Abstract:In real-time videos, resending any packets, especially in networks with high latency, can lead to stuttering, poor video quality, and user frustration. Despite extensive research, current real-time video systems still use redundancy to handle packet loss, thus compromising on quality in the the absence of packet loss. Since predicting packet loss is challenging, these systems only enhance their resilience to packet loss after it occurs, leaving some frames insufficiently protected against burst packet losses. They may also add too much redundancy even after the packet loss has subsided. We present Grace++, a new real-time video communication system.
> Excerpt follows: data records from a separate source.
(* ===== verification/Connections.v ===== *)
(** * The node agent, the convergence agent, the TCPCL server and its sessions together

    The agents of dtrd that manage connections, each with its mailbox, composed
    from their handlers.  A user adds and removes nodes, a timer asks for new
    connection attempts, remotes connect, sessions are established and end.  Every
    interleaving is a run of [sys_step].  There are two instances of the server
    (main.rs): the one that the listener passes connections to ([lsv]) is started by
    [main], the one that the convergence agent talks to ([sv]) is the registry's.
    The task of a session and its agent are one here: a session is announced ([CLRegisterNode]) before its end is
    ([CLUnregisterNode]). *)
From S2P Require Import Prelude RustStr Actor Cbor CborRfc Flags CrcTime Endpoint PrimaryBlock.
From S2P Require Import Block Bundle Fragment FragmentSize Storage StorageSystem StorageOps.
From S2P Require Import ProtocolAgent Routing Peers TcpclAgents.
Import NodeAgent.

Inductive NodeMsg :=
| MAddNode (u : Url)
| MRemoveNode (u : Url)
| MTryConnect
| MConnected (u : Url) (e : Endpoint) (max_bundle_size : Z)
| MDisconnected (u : Url).

Inductive ConvMsg :=
| CConnect (u : Url)
| CDisconnect (u : Url)
| CRegister (u : Url) (e : Endpoint) (max_bundle_size : Z) (sender : Recipient)
| CUnregister (u : Url) (node : option Endpoint).

Inductive ServerMsg := SConnect (u : Url) | SDisconnect (u : Url).

Definition node_handler (m : NodeMsg) : NodeAgent.handler () :=
  match m with
  | MAddNode u => AddNode u
  | MRemoveNode u => RemoveNode u
  | MTryConnect => TryConnect
  | MConnected u e z => NotifyNodeConnected u e z
  | MDisconnected u => NotifyNodeDisconnected u
  end.

Definition conv_handler (m : ConvMsg) : ConvergenceAgent.handler () :=
  match m with
  | CConnect u => ConvergenceAgent.AgentConnectNode u
  | CDisconnect u => ConvergenceAgent.AgentDisconnectNode u
  | CRegister u e z r => ConvergenceAgent.CLRegisterNode u e z r
  | CUnregister u n => ConvergenceAgent.CLUnregisterNode u n
  end.

(** Where the messages go; those to agents outside of the system are left out. *)
Definition node_to_conv (o : NodeAgent.Output) : option ConvMsg :=
  match o with
  | AgentConnectNode u => Some (CConnect u)
  | AgentDisconnectNode u => Some (CDisconnect u)
  | AddRoute _ _ _ _ | RemoveRoute _ _ _ => None
  end.

Definition conv_to_node (o : ConvergenceAgent.Output) : option NodeMsg :=
  match o with
  | ConvergenceAgent.NotifyNodeConnected u e z => Some (MConnected u e z)
  | ConvergenceAgent.NotifyNodeDisconnected u => Some (MDisconnected u)
  | _ => None
  end.

Definition conv_to_server (o : ConvergenceAgent.Output) : option ServerMsg :=
  match o with
  | ConvergenceAgent.ConnectRemote u => Some (SConnect u)
  | ConvergenceAgent.DisconnectRemote u => Some (SDisconnect u)
  | _ => None
  end.

Section system.
Context `{!TCPCLServer.OpenSsl}.

Definition server_to_conv (o : TCPCLServer.Output) : option ConvMsg :=
  match o with
  | TCPCLServer.CLUnregisterNode u n => Some (CUnregister u n)
  | TCPCLServer.SessionShutdown _ => None
  end.

Definition agent_to_conv (me : Recipient) (o : TCPCLSessionAgent.Output) : option ConvMsg :=
  match o with
  | TCPCLSessionAgent.CLRegisterNode u e z => Some (CRegister u e z me)
  | TCPCLSessionAgent.CLUnregisterNode u n => Some (CUnregister u n)
  | _ => None
  end.

(** A live session: what it knows of its peer, and its agent. *)
Record Session := {
  s_info : TCPCLSessionAgent.ConnectionInfo;
  s_agent : TCPCLSessionAgent.TCPCLSessionAgent;
}.

Definition s_url (s : Session) : Url := TCPCLSessionAgent.peer_url (s_info s).

Record System := {
  nd : NodeAgent.Daemon;
  cv : ConvergenceAgent.Daemon;
  sv : TCPCLServer.TCPCLServer;
  lsv : TCPCLServer.TCPCLServer;
  live : gmap nat Session;
  mn : list NodeMsg;
  mc : list ConvMsg;
  ms : list ServerMsg;
}.

Definition fresh_session (u : Url) : Session := {|
  s_info := {| TCPCLSessionAgent.peer_endpoint := None; TCPCLSessionAgent.peer_url := u;
               TCPCLSessionAgent.max_bundle_size := None |};
  s_agent := TCPCLSessionAgent.new_agent |}.

Inductive sys_step : System → System → Prop :=
| step_request s m :
    (match m with MConnected _ _ _ | MDisconnected _ => False | _ => True end) →
    sys_step s {| nd := nd s; cv := cv s; sv := sv s; lsv := lsv s; live := live s;
                  mn := mn s ++ [m]; mc := mc s; ms := ms s |}
| step_node s m rest nd' o :
    mn s = m :: rest → node_handler m (nd s) = Ok ((), nd', o) →
    sys_step s {| nd := nd'; cv := cv s; sv := sv s; lsv := lsv s; live := live s;
                  mn := rest; mc := mc s ++ omap node_to_conv o; ms := ms s |}
| step_conv s m rest cv' o :
    mc s = m :: rest → conv_handler m (cv s) = Ok ((), cv', o) →
    sys_step s {| nd := nd s; cv := cv'; sv := sv s; lsv := lsv s; live := live s;
                  mn := mn s ++ omap conv_to_node o; mc := rest;
                  ms := ms s ++ omap conv_to_server o |}
| step_connect s u rest i sv' o :
    ms s = SConnect u :: rest → live s !! i = None →
    TCPCLServer.ConnectRemote u (Some i) (sv s) = Ok ((), sv', o) →
    sys_step s {| nd := nd s; cv := cv s; sv := sv'; lsv := lsv s; live := <[i := fresh_session u]> (live s);
                  mn := mn s; mc := mc s ++ omap server_to_conv o; ms := rest |}
| step_connect_failed s u rest sv' o :
    ms s = SConnect u :: rest →
    TCPCLServer.ConnectRemote u None (sv s) = Ok ((), sv', o) →
    sys_step s {| nd := nd s; cv := cv s; sv := sv'; lsv := lsv s; live := live s;
                  mn := mn s; mc := mc s ++ omap server_to_conv o; ms := rest |}
| step_disconnect s u rest sv' o :
    ms s = SDisconnect u :: rest →
    TCPCLServer.DisconnectRemote u (sv s) = Ok ((), sv', o) →
    sys_step s {| nd := nd s; cv := cv s; sv := sv'; lsv := lsv s; live := live s;
                  mn := mn s; mc := mc s ++ omap server_to_conv o; ms := rest |}
| step_incoming s Url_parse address i u sv' o :
    live s !! i = None → Url_parse (str "tcpcl://" ++ address) = Some u →
    TCPCLServer.NewClientConnectedOnSocket Url_parse address (Some i) (lsv s) = Ok ((), sv', o) →
    sys_step s {| nd := nd s; cv := cv s; sv := sv s; lsv := sv'; live := <[i := fresh_session u]> (live s);
                  mn := mn s; mc := mc s ++ omap server_to_conv o; ms := ms s |}
| step_established s i x info a' o :
    live s !! i = Some x → TCPCLSessionAgent.peer_url info = s_url x →
    TCPCLSessionAgent.HandleConnectionInfo info (s_agent x) = Ok ((), a', o) →
    sys_step s {| nd := nd s; cv := cv s; sv := sv s; lsv := lsv s;
                  live := <[i := {| s_info := info; s_agent := a' |}]> (live s);
                  mn := mn s; mc := mc s ++ omap (agent_to_conv i) o; ms := ms s |}
| step_ended s i x failed a' o :
    live s !! i = Some x →
    TCPCLSessionAgent.session_ended failed (s_info x) (s_agent x) = Ok ((), a', o) →
    sys_step s {| nd := nd s; cv := cv s; sv := sv s; lsv := lsv s; live := delete i (live s);
                  mn := mn s; mc := mc s ++ omap (agent_to_conv i) o; ms := ms s |}.

Definition sys_start : System := {|
  nd := NodeAgent.Daemon_default; cv := {| ConvergenceAgent.connected_nodes := ∅ |};
  sv := TCPCLServer.TCPCLServer_default;
  lsv := TCPCLServer.TCPCLServer_default; live := ∅; mn := []; mc := []; ms := [] |}.

Inductive sys_reachable : System → Prop :=
| reach_start : sys_reachable sys_start
| reach_step s s' : sys_reachable s → sys_step s s' → sys_reachable s'.

(** ** What holds of every state *)

(** The agents regard the node as connected or on its way. *)
Definition active (u : Url) (d : NodeAgent.Daemon) : Prop :=
  ∃ n, n ∈ nodes d ∧ url n = u ∧ (connection_status n = Connecting ∨ connection_status n = Connected).

Inductive mark := Up | Down.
With Grace++, (i) a video frame can be decoded, as long as any non-empty subset of its packets are received, and (ii) the quality gracefully degrades as more packets are lost, and (iii) approximates that of a standard codec (like H.265) in absence of packet loss. To achieve this, Grace++ encodes and decodes frames by using neural networks (NNs). It uses a new packetization scheme that makes packet loss appear to have the same effect as randomly masking (zeroing) a subset of elements in the NN-encoded output, and the NN encoder and decoder are specially trained to achieve decent quality if a random subset of elements in the NN-encoded output are masked. Using various test videos and real network traces, we show that the quality of Grace++ is slightly lower than H.265 when no packets are lost, but significantly reduces the 95th percentile of frame delay (between encoding a frame and its decoding) by 2x when packet loss occurs compared to other loss-resilient schemes while achieving comparable quality. This is because Grace++ does not require retransmission of packets (unless all packets are lost) or skipping of frames.